:: Working data ::
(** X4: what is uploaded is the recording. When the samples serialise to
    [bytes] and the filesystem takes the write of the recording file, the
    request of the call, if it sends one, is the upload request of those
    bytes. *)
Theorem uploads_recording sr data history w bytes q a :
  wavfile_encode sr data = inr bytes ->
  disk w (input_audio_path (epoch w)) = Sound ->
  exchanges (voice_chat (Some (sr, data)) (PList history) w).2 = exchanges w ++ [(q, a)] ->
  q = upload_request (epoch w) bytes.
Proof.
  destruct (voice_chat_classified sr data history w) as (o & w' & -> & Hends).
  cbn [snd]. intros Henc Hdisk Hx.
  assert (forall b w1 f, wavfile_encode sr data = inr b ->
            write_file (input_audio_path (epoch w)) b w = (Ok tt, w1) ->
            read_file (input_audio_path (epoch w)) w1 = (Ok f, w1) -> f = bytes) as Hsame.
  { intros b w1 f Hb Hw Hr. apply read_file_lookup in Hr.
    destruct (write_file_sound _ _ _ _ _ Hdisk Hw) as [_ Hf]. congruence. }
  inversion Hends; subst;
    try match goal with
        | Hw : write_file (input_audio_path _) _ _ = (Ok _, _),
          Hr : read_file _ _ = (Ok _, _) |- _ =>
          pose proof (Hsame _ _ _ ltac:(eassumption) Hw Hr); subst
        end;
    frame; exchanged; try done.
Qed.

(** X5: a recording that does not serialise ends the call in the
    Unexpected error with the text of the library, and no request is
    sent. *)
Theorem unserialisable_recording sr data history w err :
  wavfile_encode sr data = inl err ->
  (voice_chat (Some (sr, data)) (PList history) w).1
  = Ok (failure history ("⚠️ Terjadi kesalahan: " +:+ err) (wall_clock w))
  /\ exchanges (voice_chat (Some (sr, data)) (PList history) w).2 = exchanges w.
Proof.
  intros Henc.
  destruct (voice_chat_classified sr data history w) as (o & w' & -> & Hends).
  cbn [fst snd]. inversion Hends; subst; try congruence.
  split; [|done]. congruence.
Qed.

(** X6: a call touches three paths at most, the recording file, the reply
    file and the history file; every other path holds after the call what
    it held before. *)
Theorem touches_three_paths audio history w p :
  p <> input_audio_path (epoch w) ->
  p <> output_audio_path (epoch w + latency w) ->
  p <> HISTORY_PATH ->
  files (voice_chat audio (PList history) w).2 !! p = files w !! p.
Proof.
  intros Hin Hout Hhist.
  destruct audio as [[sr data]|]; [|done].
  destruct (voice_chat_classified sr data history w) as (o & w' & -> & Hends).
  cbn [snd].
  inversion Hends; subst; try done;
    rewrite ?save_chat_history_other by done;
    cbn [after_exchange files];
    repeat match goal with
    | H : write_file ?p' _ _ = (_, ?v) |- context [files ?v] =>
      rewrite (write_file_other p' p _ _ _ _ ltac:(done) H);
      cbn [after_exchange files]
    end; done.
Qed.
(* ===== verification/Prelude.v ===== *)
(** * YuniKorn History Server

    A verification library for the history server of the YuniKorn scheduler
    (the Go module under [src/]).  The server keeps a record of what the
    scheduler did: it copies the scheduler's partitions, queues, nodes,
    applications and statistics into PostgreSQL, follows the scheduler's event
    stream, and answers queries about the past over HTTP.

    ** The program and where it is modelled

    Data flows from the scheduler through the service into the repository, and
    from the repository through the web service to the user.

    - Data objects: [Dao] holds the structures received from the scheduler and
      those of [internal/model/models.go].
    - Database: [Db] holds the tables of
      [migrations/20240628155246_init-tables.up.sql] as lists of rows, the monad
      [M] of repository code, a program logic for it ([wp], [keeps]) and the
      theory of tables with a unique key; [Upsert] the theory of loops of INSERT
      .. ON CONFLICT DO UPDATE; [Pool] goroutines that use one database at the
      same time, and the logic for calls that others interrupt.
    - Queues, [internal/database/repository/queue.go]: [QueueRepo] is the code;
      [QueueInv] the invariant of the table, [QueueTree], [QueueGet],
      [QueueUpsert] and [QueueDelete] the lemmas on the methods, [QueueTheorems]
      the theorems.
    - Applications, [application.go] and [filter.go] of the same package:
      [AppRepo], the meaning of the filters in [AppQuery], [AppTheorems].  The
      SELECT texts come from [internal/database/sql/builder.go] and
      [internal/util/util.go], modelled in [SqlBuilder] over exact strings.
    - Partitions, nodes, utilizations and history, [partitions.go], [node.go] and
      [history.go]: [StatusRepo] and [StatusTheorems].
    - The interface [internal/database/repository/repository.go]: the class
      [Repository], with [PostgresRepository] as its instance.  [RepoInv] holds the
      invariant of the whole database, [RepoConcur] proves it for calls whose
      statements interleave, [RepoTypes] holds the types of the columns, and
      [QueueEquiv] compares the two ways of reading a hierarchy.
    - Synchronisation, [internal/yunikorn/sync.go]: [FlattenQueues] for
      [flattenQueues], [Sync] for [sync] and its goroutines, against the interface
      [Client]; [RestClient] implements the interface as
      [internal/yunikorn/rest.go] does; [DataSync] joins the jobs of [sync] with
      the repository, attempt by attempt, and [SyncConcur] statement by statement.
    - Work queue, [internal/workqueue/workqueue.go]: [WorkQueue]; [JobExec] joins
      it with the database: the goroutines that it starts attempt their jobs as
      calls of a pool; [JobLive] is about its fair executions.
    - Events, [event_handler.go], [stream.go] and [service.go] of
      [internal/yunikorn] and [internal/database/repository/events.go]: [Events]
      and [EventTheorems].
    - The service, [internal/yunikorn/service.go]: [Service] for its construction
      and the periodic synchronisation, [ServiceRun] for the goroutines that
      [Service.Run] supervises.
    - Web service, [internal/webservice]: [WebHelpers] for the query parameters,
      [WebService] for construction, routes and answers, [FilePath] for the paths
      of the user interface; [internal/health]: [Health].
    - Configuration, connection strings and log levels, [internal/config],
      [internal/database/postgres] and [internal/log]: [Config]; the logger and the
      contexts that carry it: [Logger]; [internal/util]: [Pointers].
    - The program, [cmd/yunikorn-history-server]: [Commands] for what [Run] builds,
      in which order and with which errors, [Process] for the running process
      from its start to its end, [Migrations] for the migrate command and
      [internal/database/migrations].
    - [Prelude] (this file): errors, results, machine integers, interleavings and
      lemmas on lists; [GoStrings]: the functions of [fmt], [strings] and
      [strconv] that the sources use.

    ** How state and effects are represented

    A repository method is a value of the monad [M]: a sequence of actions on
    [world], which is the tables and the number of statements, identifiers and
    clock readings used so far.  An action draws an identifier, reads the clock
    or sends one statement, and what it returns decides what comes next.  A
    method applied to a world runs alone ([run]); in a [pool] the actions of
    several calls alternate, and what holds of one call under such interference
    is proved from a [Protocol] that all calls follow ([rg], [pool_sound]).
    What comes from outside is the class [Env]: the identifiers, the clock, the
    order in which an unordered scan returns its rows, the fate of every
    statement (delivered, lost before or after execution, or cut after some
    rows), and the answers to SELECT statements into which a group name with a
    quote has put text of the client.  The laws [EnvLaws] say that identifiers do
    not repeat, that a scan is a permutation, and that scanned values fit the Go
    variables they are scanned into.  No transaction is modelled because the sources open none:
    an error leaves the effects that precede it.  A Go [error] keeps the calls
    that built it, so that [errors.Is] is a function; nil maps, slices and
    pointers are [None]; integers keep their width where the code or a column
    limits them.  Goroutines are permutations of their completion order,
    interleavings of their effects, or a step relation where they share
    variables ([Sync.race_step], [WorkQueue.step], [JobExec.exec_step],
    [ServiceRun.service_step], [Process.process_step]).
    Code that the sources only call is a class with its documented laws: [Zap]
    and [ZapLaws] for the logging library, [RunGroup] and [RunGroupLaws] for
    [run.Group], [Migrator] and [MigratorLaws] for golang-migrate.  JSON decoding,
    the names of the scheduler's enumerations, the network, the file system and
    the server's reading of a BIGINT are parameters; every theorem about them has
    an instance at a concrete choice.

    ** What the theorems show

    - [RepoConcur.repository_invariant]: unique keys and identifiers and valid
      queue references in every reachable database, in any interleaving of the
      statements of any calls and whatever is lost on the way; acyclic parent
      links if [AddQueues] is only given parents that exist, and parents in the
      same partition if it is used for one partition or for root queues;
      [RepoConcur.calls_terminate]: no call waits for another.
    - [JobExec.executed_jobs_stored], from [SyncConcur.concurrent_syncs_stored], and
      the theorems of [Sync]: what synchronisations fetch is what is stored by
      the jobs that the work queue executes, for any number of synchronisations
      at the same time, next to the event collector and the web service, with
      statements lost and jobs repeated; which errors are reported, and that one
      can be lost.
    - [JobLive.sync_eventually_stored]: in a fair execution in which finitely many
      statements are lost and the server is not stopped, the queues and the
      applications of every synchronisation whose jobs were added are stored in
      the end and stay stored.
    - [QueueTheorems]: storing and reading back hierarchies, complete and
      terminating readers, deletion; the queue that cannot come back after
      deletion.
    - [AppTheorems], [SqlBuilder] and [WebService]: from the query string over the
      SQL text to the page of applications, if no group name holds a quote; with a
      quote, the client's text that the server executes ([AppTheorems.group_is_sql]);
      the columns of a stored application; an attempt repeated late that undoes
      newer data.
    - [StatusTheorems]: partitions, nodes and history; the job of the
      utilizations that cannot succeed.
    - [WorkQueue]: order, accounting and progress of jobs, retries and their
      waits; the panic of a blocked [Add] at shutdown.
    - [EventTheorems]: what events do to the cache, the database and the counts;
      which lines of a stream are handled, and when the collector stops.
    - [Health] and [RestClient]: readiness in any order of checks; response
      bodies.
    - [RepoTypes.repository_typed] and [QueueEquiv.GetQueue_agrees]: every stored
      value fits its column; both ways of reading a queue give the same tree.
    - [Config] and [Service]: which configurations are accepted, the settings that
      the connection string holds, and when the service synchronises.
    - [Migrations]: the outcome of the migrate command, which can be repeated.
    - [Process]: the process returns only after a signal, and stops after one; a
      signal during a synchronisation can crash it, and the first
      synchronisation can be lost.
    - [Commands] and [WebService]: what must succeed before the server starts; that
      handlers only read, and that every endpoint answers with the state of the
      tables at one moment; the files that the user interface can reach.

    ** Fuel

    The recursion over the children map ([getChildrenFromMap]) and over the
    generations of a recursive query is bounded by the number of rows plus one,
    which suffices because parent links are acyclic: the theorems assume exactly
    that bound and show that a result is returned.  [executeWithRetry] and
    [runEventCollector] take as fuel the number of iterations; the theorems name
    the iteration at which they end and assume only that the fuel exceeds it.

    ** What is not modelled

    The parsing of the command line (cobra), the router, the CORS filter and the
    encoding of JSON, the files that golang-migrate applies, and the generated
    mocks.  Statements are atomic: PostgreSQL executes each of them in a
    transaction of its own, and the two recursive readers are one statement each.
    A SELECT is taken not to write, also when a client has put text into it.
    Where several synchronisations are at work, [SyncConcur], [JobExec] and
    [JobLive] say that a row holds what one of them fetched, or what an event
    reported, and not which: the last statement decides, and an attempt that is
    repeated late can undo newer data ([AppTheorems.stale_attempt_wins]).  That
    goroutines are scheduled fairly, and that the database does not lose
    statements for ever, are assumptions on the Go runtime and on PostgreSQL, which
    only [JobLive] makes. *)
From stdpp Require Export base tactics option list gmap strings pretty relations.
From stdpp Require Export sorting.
:::
Please copy, exactly as written, every line in the listing above from the line with "it is modelled" up to and including the line with "theory of tables".

Response below:
    ** The program and where it is modelled

    Data flows from the scheduler through the service into the repository, and
    from the repository through the web service to the user.

    - Data objects: [Dao] holds the structures received from the scheduler and
      those of [internal/model/models.go].
    - Database: [Db] holds the tables of
      [migrations/20240628155246_init-tables.up.sql] as lists of rows, the monad
      [M] of repository code, a program logic for it ([wp], [keeps]) and the
      theory of tables with a unique key; [Upsert] the theory of loops of INSERT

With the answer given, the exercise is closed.